§ PROBLEM DETAILS
What you return must be an exact copy of the lines in the listing below between the line holding "dev jit) evs" and the line holding "trace (snd (create_model", inclusive, and nothing more.

§ PROVIDED RECORDS
• • •

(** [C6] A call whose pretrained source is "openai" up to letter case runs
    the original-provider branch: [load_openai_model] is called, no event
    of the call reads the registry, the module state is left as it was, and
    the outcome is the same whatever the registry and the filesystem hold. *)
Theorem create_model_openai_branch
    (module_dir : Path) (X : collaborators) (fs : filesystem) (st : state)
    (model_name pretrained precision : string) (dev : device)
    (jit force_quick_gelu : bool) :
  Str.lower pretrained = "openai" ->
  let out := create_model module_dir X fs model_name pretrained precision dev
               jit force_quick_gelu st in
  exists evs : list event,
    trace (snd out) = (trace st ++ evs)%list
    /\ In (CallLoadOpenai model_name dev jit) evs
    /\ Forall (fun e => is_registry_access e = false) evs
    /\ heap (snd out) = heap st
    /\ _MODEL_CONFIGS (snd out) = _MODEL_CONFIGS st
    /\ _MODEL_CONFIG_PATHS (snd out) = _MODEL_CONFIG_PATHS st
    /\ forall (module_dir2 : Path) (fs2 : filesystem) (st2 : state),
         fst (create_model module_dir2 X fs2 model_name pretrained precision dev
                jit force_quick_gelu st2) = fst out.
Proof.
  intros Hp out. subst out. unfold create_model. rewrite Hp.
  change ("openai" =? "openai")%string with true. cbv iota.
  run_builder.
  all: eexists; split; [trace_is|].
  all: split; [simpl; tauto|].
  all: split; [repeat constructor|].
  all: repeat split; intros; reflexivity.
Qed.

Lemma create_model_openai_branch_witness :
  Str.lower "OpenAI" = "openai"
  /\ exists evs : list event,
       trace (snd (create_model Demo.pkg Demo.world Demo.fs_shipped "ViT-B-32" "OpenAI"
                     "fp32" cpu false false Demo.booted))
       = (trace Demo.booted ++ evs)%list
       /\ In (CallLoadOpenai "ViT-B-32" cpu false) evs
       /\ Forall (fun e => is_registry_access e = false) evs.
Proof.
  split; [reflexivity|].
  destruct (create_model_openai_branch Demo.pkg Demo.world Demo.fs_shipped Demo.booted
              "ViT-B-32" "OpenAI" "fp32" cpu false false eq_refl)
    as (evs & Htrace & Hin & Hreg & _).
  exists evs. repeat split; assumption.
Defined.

• • •

§ SOLUTION TO THE EXERCISE
    /\ In (CallLoadOpenai model_name dev jit) evs
    /\ Forall (fun e => is_registry_access e = false) evs
    /\ heap (snd out) = heap st
    /\ _MODEL_CONFIGS (snd out) = _MODEL_CONFIGS st
    /\ _MODEL_CONFIG_PATHS (snd out) = _MODEL_CONFIG_PATHS st
    /\ forall (module_dir2 : Path) (fs2 : filesystem) (st2 : state),
         fst (create_model module_dir2 X fs2 model_name pretrained precision dev
                jit force_quick_gelu st2) = fst out.
Proof.
  intros Hp out. subst out. unfold create_model. rewrite Hp.
  change ("openai" =? "openai")%string with true. cbv iota.
  run_builder.
  all: eexists; split; [trace_is|].
  all: split; [simpl; tauto|].
  all: split; [repeat constructor|].
  all: repeat split; intros; reflexivity.
Qed.

Lemma create_model_openai_branch_witness :
  Str.lower "OpenAI" = "openai"
  /\ exists evs : list event,
       trace (snd (create_model Demo.pkg Demo.world Demo.fs_shipped "ViT-B-32" "OpenAI"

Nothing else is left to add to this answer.